I recently went back and re-edited a shot I took in autumn last year. Because I already had a finished  shot from the same series I thought hard about how I want to process this one and if the two could somehow be combined in the same context. So I went back to the first shot, examined it for a while and thought about what stood out and was inspiring about it.
Too many people motordrive their cameras because digital pictures “cost nothing” and put very little of themselves into their images. This is a valid logic when the goal is just to collect information, getting as many pixels as possible in a short amount of time. When this isn’t the case it is important for an image to convey a context, to tell a story or to induce an emotion and to get people thinking. Although other people may not feel the exact same emotion, if they feel anything, be it positive or negative and if they can somehow relate a piece of themselves to my image, I’ve done what I set out to do.

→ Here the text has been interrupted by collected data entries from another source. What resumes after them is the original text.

(** [min] over the keys of the dict picks the method with the smallest
    key, and among equal ones the one requested first. *)
Lemma py_min_keys (key : method -> R) (methods : list method) :
  methods <> [] ->
  exists w,
    py_min (fun m => finite (key m))
           (fold_left (Dict.add_key method_eqb) methods []) = Ok w /\
    In w methods /\
    forall m, In m methods ->
              key w <= key m /\
              (key m = key w -> (position w methods <= position m methods)%nat).
Proof.
  induction methods as [|k methods IH] using rev_ind; [congruence|].
  intros _. rewrite fold_left_app. cbn [fold_left].
  destruct methods as [|k0 methods0].
  { exists k. cbn. split; [reflexivity|]. split; [now left|].
    intros m [<-|[]]. split; [lra|]. intros _. lia. }
  set (methods := k0 :: methods0) in *.
  destruct IH as (w & Hw & Hin & Hmin); [discriminate|].
  set (ks := fold_left (Dict.add_key method_eqb) methods []) in *.
  unfold Dict.add_key. destruct (existsb (method_eqb k) ks) eqn:E.
  - (* [k] was requested before: same keys, same winner *)
    assert (Hk : In k methods).
    { apply keys_In. apply existsb_exists in E as (k' & Hk' & Ek).
      destruct (method_eqb_spec k k'); [now subst|discriminate]. }
    exists w. split; [assumption|]. split; [apply in_app_iff; auto|].
    intros m Hm. rewrite position_app_In by assumption.
    assert (Hm' : In m methods).
    { apply in_app_iff in Hm as [Hm|[<-|[]]]; assumption. }
    rewrite position_app_In by assumption. now apply Hmin.
  - (* a new key at the end *)
    assert (Hk : ~ In k methods).
    { intros Hk. apply keys_In in Hk. fold ks in Hk.
      assert (existsb (method_eqb k) ks = true); [|congruence].
      apply existsb_exists. exists k. now rewrite method_eqb_refl. }
    unfold py_min in *. destruct ks as [|x rest]; [discriminate|].
    injection Hw as Hw. cbn [app]. rewrite fold_left_app.
    cbn [Np.ltb] in Hw |- *. rewrite Hw. cbn [fold_left].
    destruct (Rlt_dec (key k) (key w)) as [Hlt|Hge].
    + exists k. split; [reflexivity|]. split; [apply in_app_iff; cbn; auto|].
      intros m Hm. apply in_app_iff in Hm as [Hm|[<-|[]]].
      * destruct (Hmin _ Hm) as [Hle _]. split; [lra|]. intros; lra.
      * split; [lra|]. intros _. lia.
    + exists w. split; [reflexivity|]. split; [apply in_app_iff; auto|].
      intros m Hm. rewrite (position_app_In w) by assumption.
      apply in_app_iff in Hm as [Hm|[<-|[]]].
      * rewrite position_app_In by assumption. now apply Hmin.
      * split; [lra|]. intros _. rewrite position_app_new by assumption.
        apply position_lt in Hin. lia.
Qed.


(** *** The analysis as a whole *)

Lemma method_results_nonempty (f : R -> R) (a b ex : R) (m : method)
      (n_values : list nat) (rs : list error_record) :
  n_values <> [] ->
  method_results f a b ex m n_values = Ok rs -> rs <> [].
Proof.
  intros Hn H. apply convergence_loop_n in H as [H _]. intros ->.
  apply (f_equal (@List.length _)) in H. rewrite sorted_length in H.
  destruct n_values; [congruence|discriminate].
Qed.

Lemma method_results_last (f : R -> R) (a b ex : R) (m : method)
      (n_values : list nat) (rs tl : list error_record) (r : error_record) :
  method_results f a b ex m n_values = Ok rs ->
  rev rs = r :: tl ->
  In (rec_n r) n_values /\ forall n, In n n_values -> (n <= rec_n r)%nat.
Proof.
  intros H Hr. apply convergence_loop_n in H as [H _].
  assert (E : sorted n_values = map rec_n (rev tl) ++ [rec_n r]).
  { rewrite <- H. apply (f_equal (@rev _)) in Hr.
    rewrite rev_involutive in Hr. rewrite Hr. cbn [rev].
    now rewrite map_app. }
  assert (L : List.last (sorted n_values) 0%nat = rec_n r).
  { rewrite E. apply last_last. }
  split.
  - apply sorted_In. rewrite E. apply in_app_iff. right. now left.
  - intros n Hn. rewrite <- L. apply ascending_last.
    + apply sorted_ascending.
    + now apply sorted_In.
Qed.

Lemma analyze_convergence_spec (exact_integral : (R -> R) -> R -> R -> R * R)
      (f : R -> R) (a b : R) (methods : list method) (n_values : list nat) :
  methods <> [] -> n_values <> [] ->
  Forall (fun n => 1 <= n)%nat n_values ->
  exists r,
    analyze_convergence exact_integral f a b methods n_values = Ok r /\
    exact_value r = fst (exact_integral f a b) /\
    (forall m, In m methods ->
               exists rs,
                 method_results f a b (exact_value r) m n_values = Ok rs /\
                 Dict.get method_eqb (results r) m = Some rs) /\
    (forall m, ~ In m methods ->
               Dict.get method_eqb (results r) m = None) /\
    In (winner r) methods /\
    forall m, In m methods ->
      exists rw rm,
        final_record r (winner r) = Some rw /\
        final_record r m = Some rm /\
        rec_abs_error rw <= rec_abs_error rm /\
        (rec_abs_error rm = rec_abs_error rw ->
         (position (winner r) methods <= position m methods)%nat).
Proof.
  intros Hm Hn Hpos. unfold analyze_convergence.
  destruct (exact_integral f a b) as [ex err]. cbn [fst].
  destruct (methods_loop_total f a b ex n_values Hpos methods [])
    as [d Hd].
  rewrite Hd. cbn [bind].
  destruct (methods_loop_spec f a b ex n_values (fun rs => rs <> [])
              (fun m rs => method_results_nonempty f a b ex m n_values rs Hn)
              methods [] d Hd) as (Hk & Hin & Hout & Hall).
  specialize (Hall (Forall_nil _)).
  destruct (final_errors_total d Hall) as [errs He]. rewrite He. cbn [bind].
  destruct (final_errors_spec d errs He) as [Hke Hge].
  rewrite Hke, Hk. cbn [Dict.keys map].
  destruct (py_min_keys (get_error errs) methods Hm) as (w & Hw & Hwin & Hmin).
  rewrite Hw. cbn [bind].
  eexists. split; [reflexivity|]. cbn [exact_value results winner].
  split; [reflexivity|]. split; [exact Hin|]. split; [exact Hout|].
  split; [exact Hwin|].
  assert (Hfin : forall m, In m methods ->
            exists rm, final_record {| exact_value := ex; results := d;
                                       winner := w |} m = Some rm /\
                       get_error errs m = rec_abs_error rm).
  { intros m Hmm. destruct (Hin m Hmm) as (rs & _ & Hg).
    destruct (Hge m rs Hg) as (r & tl & Hr & Hge').
    exists r. unfold final_record, get_error. cbn [results].
    now rewrite Hg, Hr, Hge'. }
  intros m Hmm.
  destruct (Hfin w Hwin) as (rw & Hrw & Ew).
  destruct (Hfin m Hmm) as (rm & Hrm & Em).
  exists rw, rm. rewrite <- Ew, <- Em. repeat split; try assumption;
    now apply Hmin.
Qed.

End AnalysisFacts.

(** ** Special values *)

Section SpecialFacts.

Open Scope R_scope.

(** *** The comparison [<] *)

Lemma ltb_nan_r (x : pyfloat) : Np.ltb x nan = false.
Proof. now destruct x. Qed.

Lemma ltb_nan_l (x : pyfloat) : Np.ltb nan x = false.
Proof. reflexivity. Qed.

Lemma ltb_true_not_nan (x y : pyfloat) :
  Np.ltb x y = true -> x <> nan /\ y <> nan.
Proof. destruct x, y; cbn; intros H; split; congruence. Qed.

Lemma ltb_irrefl (x : pyfloat) : Np.ltb x x = false.
Proof.
  destruct x as [r|[|]|]; cbn; try reflexivity.
  destruct (Rlt_dec r r); [lra|reflexivity].
Qed.

(** [z < w] and not [y < w]: then not [y < z], and [z < y] unless [y] is
    NaN. *)
Lemma ltb_below (y z w : pyfloat) :
  Np.ltb z w = true -> Np.ltb y w = false ->
  Np.ltb y z = false /\ (y = nan \/ Np.ltb z y = true).
Proof.
  destruct y as [ry|[|]|], z as [rz|[|]|], w as [rw|[|]|]; cbn;
    repeat match goal with
           | |- context [Rlt_dec ?p ?q] => destruct (Rlt_dec p q)
           end;
    intros H1 H2; try discriminate; (split; [reflexivity || lra|]);
    auto; lra.
Qed.

(** *** Sums and the node forms of the rules *)

Lemma np_sum_finite {A : Type} (F : A -> R) (l : list A) :
  Np.sum (map (fun i => finite (F i)) l) = finite (Py.sum (map F l)).
Proof.
  unfold Np.sum, Py.sum.
  induction l as [|x l IH]; [reflexivity|].
  cbn [map fold_right]. now rewrite IH.
Qed.

Lemma np_first_map_seq (F : nat -> pyfloat) (len : nat) :
  Np.first (map F (seq 0 (S len))) = F 0%nat.
Proof. reflexivity. Qed.

Lemma np_last_map_seq (F : nat -> pyfloat) (len : nat) :
  Np.last (map F (seq 0 (S len))) = F len.
Proof.
  unfold Np.last. rewrite seq_S, map_app. cbn [map Nat.add]. apply last_last.
Qed.

Lemma special_trapezoidal_nodes (func : R -> pyfloat) (a b : R) (n : nat) :
  (1 <= n)%nat ->
  Special.trapezoidal_rule func a b n =
  Ok (Np.mul (finite ((b - a) / INR n / 2))
        (Np.add
           (Np.add (func (node a b n 0))
                   (Np.mul (finite 2)
                           (Np.sum (map (fun i => func (node a b n i))
                                        (seq 1 (n - 1))))))
           (func (node a b n n)))).
Proof.
  intros Hn. unfold Special.trapezoidal_rule.
  rewrite div_int_pos by assumption. cbn [bind].
  rewrite linspace_nodes by assumption. rewrite map_map.
  rewrite slice_map_seq.
  replace (n + 1)%nat with (S n) by lia.
  rewrite np_first_map_seq, np_last_map_seq.
  replace (S n - 1 - 1)%nat with (n - 1)%nat by lia. reflexivity.
Qed.

Lemma special_midpoint_nodes (func : R -> pyfloat) (a b : R) (n : nat) :
  (1 <= n)%nat ->
  Special.midpoint_rule func a b n =
  Ok (Np.mul (finite ((b - a) / INR n))
        (Np.sum (map (fun i => func (a + (INR i + 0.5) * ((b - a) / INR n)))
                     (seq 0 n)))).
Proof.
  intros Hn. unfold Special.midpoint_rule, Py.range.
  rewrite div_int_pos by assumption. cbn [bind].
  now rewrite map_map.
Qed.

Lemma special_simpsons_nodes (func : R -> pyfloat) (a b : R) (n : nat) :
  (1 <= n)%nat ->
  let N := simpson_n n in
  Special.simpsons_rule func a b n =
  Ok (Np.mul (finite ((b - a) / INR N / 3))
        (Np.add
           (Np.add
              (Np.add (func (node a b N 0))
                      (Np.mul (finite 4)
                              (Np.sum
                                 (map (fun k => func (node a b N (1 + 2 * k)))
                                      (seq 0 (N / 2))))))
              (Np.mul (finite 2)
                      (Np.sum (map (fun k => func (node a b N (2 + 2 * k)))
                                   (seq 0 (N / 2 - 1))))))
           (func (node a b N N)))).
Proof.
  intros Hn N. pose proof (simpson_n_ge n) as Hge. fold N in Hge.
  pose proof (simpson_n_even n) as Hev. fold N in Hev.
  unfold Special.simpsons_rule. fold N.
  rewrite div_int_pos by lia. cbn [bind].
  rewrite linspace_nodes by lia. rewrite map_map.
  rewrite !slice_map_seq, !step2_map, !step2_seq, !map_map.
  replace (N + 1)%nat with (S N) by lia.
  rewrite np_first_map_seq, np_last_map_seq.
  assert (HN : N = (2 * (N / 2))%nat).
  { pose proof (Nat.div_mod_eq N 2). lia. }
  replace ((S N - 1 - 1 + 1) / 2)%nat with (N / 2)%nat
    by (f_equal; lia).
  replace ((S N - 1 - 2 + 1) / 2)%nat with (N / 2 - 1)%nat.
  - reflexivity.
  - replace (S N - 1 - 2 + 1)%nat with (1 + (N / 2 - 1) * 2)%nat by lia.
    rewrite Nat.div_add by lia. reflexivity.
Qed.

(** On an integrand whose values are finite the rules give the finite
    values of the rules in exact arithmetic. *)
Lemma special_rules_finite (f : R -> R) (a b : R) (n : nat) :
  (1 <= n)%nat ->
  let func := fun x => finite (f x) in
  (exists v, trapezoidal_rule f a b n = Ok v /\
             Special.trapezoidal_rule func a b n = Ok (finite v)) /\
  (exists v, midpoint_rule f a b n = Ok v /\
             Special.midpoint_rule func a b n = Ok (finite v)) /\
  (exists v, simpsons_rule f a b n = Ok v /\
             Special.simpsons_rule func a b n = Ok (finite v)).
Proof.
  intros Hn func. split; [|split].
  - rewrite trapezoidal_nodes, special_trapezoidal_nodes by assumption.
    eexists. split; [reflexivity|]. unfold func.
    now rewrite (np_sum_finite (fun i => f (node a b n i))).
  - rewrite midpoint_nodes, special_midpoint_nodes by assumption.
    eexists. split; [reflexivity|]. unfold func.
    now rewrite
      (np_sum_finite (fun i => f (a + (INR i + 0.5) * ((b - a) / INR n)))).
  - rewrite simpsons_nodes, special_simpsons_nodes by assumption. cbv zeta.
    eexists. split; [reflexivity|]. unfold func.
    rewrite (np_sum_finite (fun k => f (node a b (simpson_n n) (1 + 2 * k)))).
    now rewrite
      (np_sum_finite (fun k => f (node a b (simpson_n n) (2 + 2 * k)))).
Qed.

(** *** Equal bounds *)

(** The sum of [k] copies of one value. *)
Lemma np_sum_const {A : Type} (v : pyfloat) (l : list A) :
  Np.sum (map (fun _ => v) l) =
  match l, v with
  | [], _ => finite 0
  | _ :: _, finite r => finite (INR (List.length l) * r)
  | _ :: _, _ => v
  end.
Proof.
  unfold Np.sum.
  induction l as [|x l IH]; [reflexivity|].
  cbn [map fold_right]. rewrite IH.
  destruct l as [|y l], v as [r|[|]|]; cbn [Np.add Bool.eqb];
    try reflexivity.
  - f_equal. cbn. lra.
  - f_equal. change (List.length (x :: y :: l)) with (S (List.length (y :: l))).
    rewrite S_INR. lra.
Qed.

This got me thinking about why I fell in love with the subject of these images in the first place. As a kid there was nothing I enjoyed more than to run through dry fallen oak leaves in autumn. Simple times, when I didn’t have a care in the world. There was always something magical about autumn leaves and the freedom I felt every time I ran through a pile of them. To me this couple of images embodies just that. So that’s what the dreamy soft focus, the high grain grittyness and the strong contrasts between the snow, the leaves and the not too subtle black vignette are meant to accomplish.
Convey an emotion. Move someone with your image.